How Model Observability Provides a 360° View of Models in Production

September 29, 2022
by
· 6 min read

How do you track the integrity of a machine learning model in production? Model Observability can help. By tracking service, drift, prediction data, training data, and custom metrics, you can keep your models and predictions relevant in a fast-changing world.

Tracking integrity is important: more than 84% of data scientists do not trust the model once it is in production. Most data scientists lack visibility into the deployment behavior and performance of models that are in production. 

New DataRobot AI Platform Model Observability features help ensure that you know when something goes wrong and understand why it went wrong. 

DataRobot AI Cloud Model Observability
Model Observability Features

Manage Unpredictability in Active Deployments

Adoption of AI/ML is maturing from experimentation to deployment. As more and more models make it to production, organizations are now facing a new problem: how are the models in production really doing? 
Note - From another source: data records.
Lemma key_shown_before_refused_write_witness :
  fst (generate_secret_key (set_fs (insert secret_key_file Dir) zero_entropy_world))
  = Ret None /\
  fs (snd (generate_secret_key (set_fs (insert secret_key_file Dir) zero_entropy_world)))
  = fs (set_fs (insert secret_key_file Dir) zero_entropy_world) /\
  ("✅ Generated SECRET_KEY: " +:+ token_of (fun _ => x00))
  ∈ printed generate_secret_key (set_fs (insert secret_key_file Dir) zero_entropy_world) /\
  last (printed generate_secret_key
          (set_fs (insert secret_key_file Dir) zero_entropy_world))
  = Some (error_line (Exn "IsADirectoryError"
                          "[Errno 21] Is a directory: 'vercel_secret_key.txt'")).
Proof.
  apply (key_shown_before_refused_write
           (set_fs (insert secret_key_file Dir) zero_entropy_world)); reflexivity.
Defined.

(** Once the checklist has been written, writing it again succeeds and
    leaves the working directory as the first run left it. *)
Theorem checklist_rerun (w w1 : world) :
  create_deployment_checklist w = (Ret tt, w1) ->
  exists w2, create_deployment_checklist w1 = (Ret tt, w2) /\ fs w2 = fs w1.
Proof.
  rewrite create_deployment_checklist_run.
  destruct (open_error (fs w) checklist_file) as [e|]; [discriminate|].
  intros [= <-]. rewrite create_deployment_checklist_run.
  assert (Hopen : open_error
            (fs (log (set_fs (insert checklist_file (File true checklist_content)) w)
                     [nl +:+ "📋 Creating deployment checklist...";
                      "✅ Deployment checklist created: 'VERCEL-CHECKLIST.md'"]))
            checklist_file = None).
  { unfold open_error. cbn [fs log set_fs]. by rewrite lookup_insert_eq. }
  rewrite Hopen. eexists. split; [reflexivity|].
  cbn [fs log set_fs]. apply insert_insert_eq.
Qed.
Lemma construct_small seeded random0 fuel w num_rows num_cols
    cell_size_x cell_size_y x1 y1 seed :
  1 ≤ num_rows → 1 ≤ num_cols → num_rows * num_cols < 1000 →
  (2 * Z.to_nat (num_rows * num_cols) < fuel)%nat →
  let m := mkMaze x1 y1 num_rows num_cols cell_size_x cell_size_y seed in
  ∃ s p,
    Maze__init__ seeded random0 fuel (Some w) num_rows num_cols
      cell_size_x cell_size_y x1 y1 seed = Ok (m, Some true, s) ∧
    spanning_tree m (cells s) ∧ consistent m (cells s) ∧
    route m (cells s) (0, 0) p ∧ red_segments s = links (0, 0) p ∧
    NoDup ((0, 0) :: p).
Proof.
  intros HR HC Hsmall Hfuel m. unfold Maze__init__. fold m.
  set (s0 := initial_state (Some w) random0).
  destruct (generation_small m fuel s0) as (s1 & Hrun1 & Hinv & Hv1 & Hk1 & Hco1);
    [simpl; lia..|done|done|simpl; lia|].
  pose proof (gi_tree _ _ _ _ Hinv) as Ht.
  pose proof (ti_wf _ _ _ Ht) as Hwf1.
  pose proof (spanning_tree_inv m _ ltac:(simpl; lia) ltac:(simpl; lia) Ht Hv1)
    as Hst1.
  destruct (reset_loops_ok m s1 Hwf1)
    as (s2 & Hrun2 & Hwf2 & (Hl2 & _ & Hm2 & _) & Hw2 & Hc2).
  assert (Hwalls2 : ∀ c d, inb m c →
            wall d (cell (cells s2) c) = wall d (cell (cells s1) c)).
  { intros c d Hc. rewrite Hc2 by done. by destruct d. }
  destruct (solve_small m fuel s2) as (s3 & p & Hrun3 & Hs3 & Hp & Hpath & Hnd);
    [simpl; lia..|done| | | | | | | |simpl; lia|].
  - eapply agree_same_walls; [done|]. apply Ht.
  - eapply border_ok_same; [done|]. apply Hinv.
  - by eapply corridors_same_walls.
  - by eapply spanning_tree_same.
  - rewrite Hw2. apply Hk1. by eexists.
  - intros c Hc. by rewrite Hc2.
  - rewrite Hm2. by destruct Hk1 as [-> _].
  - assert (Hcreate : create_cells m fuel s0 = Ok (Some true, s3)).
    { rewrite create_cells_phases by (simpl; lia).
      by rewrite (bind_ok _ _ _ _ _ Hrun1), (bind_ok _ _ _ _ _ Hrun2). }
    rewrite (bind_ok _ _ _ _ _ Hcreate).
    destruct (seed_random_ok seeded seed s3) as (s & Hseed & Hcs & _ & Hls & Hms).
    rewrite (bind_ok _ _ _ _ _ Hseed). unfold ret.
    assert (Hwalls : ∀ c d, inb m c →
              wall d (cell (cells s) c) = wall d (cell (cells s1) c)).
    { intros c d Hc. rewrite Hcs, (sv_walls _ _ _ Hs3) by done. by apply Hwalls2. }
    exists s, p. split_and!.
    + done.
    + by eapply spanning_tree_same.
    + apply agree_consistent. eapply agree_same_walls; [done|]. apply Ht.
    + eapply route_same; [|done]. intros c d Hc.
      by rewrite Hcs, (sv_walls _ _ _ Hs3).
    + unfold red_segments. rewrite Hms. apply Hpath.
    + done.
Qed.

(** * The iterative solver *)

Lemma solve_l_while_S m fuel i j stack :
  solve_l_while m (S fuel) ((i, j) :: stack) =
  if (i + 1 =? num_cols m) && (j + 1 =? num_rows m) then ret tt
  else lblocks m [Left; Right; Up; Down] (i, j) (solve_l_while m fuel) stack.
Proof. reflexivity. Qed.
The majority of AI-enabled organizations are still struggling to stay atop the ever-expanding repository of production models. This poses a critical challenge as these models continuously influence key business decisions, such as loans provisioning in financial services, inventory forecasting in retail, or staffing optimization in healthcare.  

A myriad of issues can interfere with the performance and delivery of production models, resulting in poor or incomplete predictions and ill-informed decision-making. This is due to lack of holistic visibility into the model operations (or MLOps) system. It’s not enough to simply expose an error; it’s essential to instantly pinpoint the context of the error, thereby enabling quicker resolution.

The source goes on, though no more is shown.